WHAT YOU HAVE TO DO: All that should be output is the block of lines below from the line with "reads (m ≫= f)." to the line with "Proof. intros _ w. by exists a, w. Qed.", both included, exactly as written.

(SOURCE DATA Opens)

(** *** Operations that only read *)

Definition reads {A} (m : M A) : Prop := ∀ w, flash (m w).1 = flash w.
Lemma same_ret {A} (a : A) : reads (mret a).
Proof. done. Qed.
Lemma reads_throw {A} e : reads (throw (A := A) e).
Proof. done. Qed.
Lemma reads_ask {A} o (f : nat → A) : reads (ask o f).
Proof. done. Qed.
Lemma reads_lift {A} (r : Result A Stop) : reads (lift r).
Proof. done. Qed.
Lemma reads_gets {A} (f : World → A) : reads (gets f).
Proof. done. Qed.
Lemma same_bind {A B} (m : M A) (f : A → M B) : reads m → (∀ a, reads (f a)) → reads (m ≫= f).
Proof.
  intros Hm Hf w. unfold mbind, SE_bind. specialize (Hm w). destruct (m w) as [w1 [a|e]]; [|done]. cbn in Hm. rewrite <- Hm. apply Hf.
Qed.
#[local] Hint Resolve same_ret reads_throw reads_ask reads_lift reads_gets : reads.
Ltac reads_through :=
  repeat match goal with
  | |- ∀ _, _ => intros ?
  | |- reads (_ ≫= _) => apply same_bind
  | |- reads (match ?x with _ => _ end) => destruct x
  | |- reads (let '(_, _) := ?x in _) => destruct x
  | |- reads _ => solve [auto with reads]
  end.
Lemma wp_same {A} (m : M A) E (Q : A → World → Prop) w : reads m →
  (∀ w', flash w' = flash w → E w') → (∀ a w', flash w' = flash w → Q a w') → wp m E Q w.
Proof. intros Hm HE HQ. unfold wp. specialize (Hm w). destruct (m w) as [w' [a|e]]; auto. Qed.
Lemma reads_read at_ n : reads (read at_ n).
Proof. unfold read, attempt. reads_through. Qed.
#[local] Hint Resolve reads_read : reads.
Lemma reads_bad_version : reads read_bad_version.
Proof.
  assert (∀ p offs bad, reads (bad_slot p bad offs)) as Hs.
  { intros p offs. induction offs as [|off offs IH]; intros bad; cbn [bad_slot]; reads_through. }
  unfold read_bad_version, attempt. apply same_bind; [apply reads_ask|]. intros b.
  destruct (if b then _ else _); [|apply same_ret]. apply same_bind; [apply Hs|]. reads_through.
Qed.
(** Without a loss of power, reading the refused version gives an answer, and changes nothing. *)
Definition answers {A} (m : M A) : Prop := (∀ n o, power n o = true) → ∀ w, ∃ a w', m w = (w', Ok a) ∧ flash w' = flash w.
Lemma answers_ret {A} (a : A) : answers (mret a).
Proof. intros _ w. by exists a, w. Qed.
Lemma answers_ask {A} o (f : nat → A) : answers (ask o f).
Proof. intros Hp w. unfold ask. rewrite Hp. by eexists _, _. Qed.
Lemma answers_bind {A B} (m : M A) (f : A → M B) : answers m → (∀ a, answers (f a)) → answers (m ≫= f).
Proof.
  intros Hm Hf Hp w. unfold mbind, SE_bind. destruct (Hm Hp w) as (a & w1 & -> & E1). destruct (Hf a Hp w1) as (b & w2 & -> & E2).
  exists b, w2. split; [done|congruence].
Qed.
Lemma answers_read at_ n : answers (read at_ n).
Proof.
  unfold read, attempt. apply answers_bind; [apply answers_ask|]. intros []; [intros _ w; by eexists _, _|apply answers_ret].
Qed.
Lemma answers_bad_version : answers read_bad_version.
Proof.
  assert (∀ p offs bad, answers (bad_slot p bad offs)) as Hs.
  { intros p offs. induction offs as [|off offs IH]; intros bad; cbn [bad_slot]; [apply answers_ret|].
    apply answers_bind; [apply answers_read|]. intros [e|]; [apply IH|apply answers_ret]. }
  unfold read_bad_version, attempt. apply answers_bind; [apply answers_ask|]. intros b.
  destruct (if b then _ else _); [|apply answers_ret]. apply answers_bind; [apply Hs|]. intros bad.
  case_match; [|apply answers_ret]. apply answers_bind; [apply answers_read|]. intros. apply answers_ret.
Qed.
Lemma reads_fetch url what : reads (fetch url what).
Proof. unfold fetch. reads_through. Qed.
Lemma reads_manifest base board : reads (manifest base board).
Proof. unfold manifest. repeat (apply same_bind; [first [apply reads_fetch|apply reads_lift]|intros ?]). apply reads_lift. Qed.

(SOURCE DATA Closes)

REPLY TO THE TASK:
Lemma same_bind {A B} (m : M A) (f : A → M B) : reads m → (∀ a, reads (f a)) → reads (m ≫= f).
Proof.
  intros Hm Hf w. unfold mbind, SE_bind. specialize (Hm w). destruct (m w) as [w1 [a|e]]; [|done]. cbn in Hm. rewrite <- Hm. apply Hf.
Qed.
#[local] Hint Resolve same_ret reads_throw reads_ask reads_lift reads_gets : reads.
Ltac reads_through :=
  repeat match goal with
  | |- ∀ _, _ => intros ?
  | |- reads (_ ≫= _) => apply same_bind
  | |- reads (match ?x with _ => _ end) => destruct x
  | |- reads (let '(_, _) := ?x in _) => destruct x
  | |- reads _ => solve [auto with reads]
  end.
Lemma wp_same {A} (m : M A) E (Q : A → World → Prop) w : reads m →
  (∀ w', flash w' = flash w → E w') → (∀ a w', flash w' = flash w → Q a w') → wp m E Q w.
Proof. intros Hm HE HQ. unfold wp. specialize (Hm w). destruct (m w) as [w' [a|e]]; auto. Qed.
Lemma reads_read at_ n : reads (read at_ n).
Proof. unfold read, attempt. reads_through. Qed.
#[local] Hint Resolve reads_read : reads.
Lemma reads_bad_version : reads read_bad_version.
Proof.
  assert (∀ p offs bad, reads (bad_slot p bad offs)) as Hs.
  { intros p offs. induction offs as [|off offs IH]; intros bad; cbn [bad_slot]; reads_through. }
  unfold read_bad_version, attempt. apply same_bind; [apply reads_ask|]. intros b.
  destruct (if b then _ else _); [|apply same_ret]. apply same_bind; [apply Hs|]. reads_through.
Qed.
(** Without a loss of power, reading the refused version gives an answer, and changes nothing. *)
Definition answers {A} (m : M A) : Prop := (∀ n o, power n o = true) → ∀ w, ∃ a w', m w = (w', Ok a) ∧ flash w' = flash w.
Lemma answers_ret {A} (a : A) : answers (mret a).
Proof. intros _ w. by exists a, w. Qed.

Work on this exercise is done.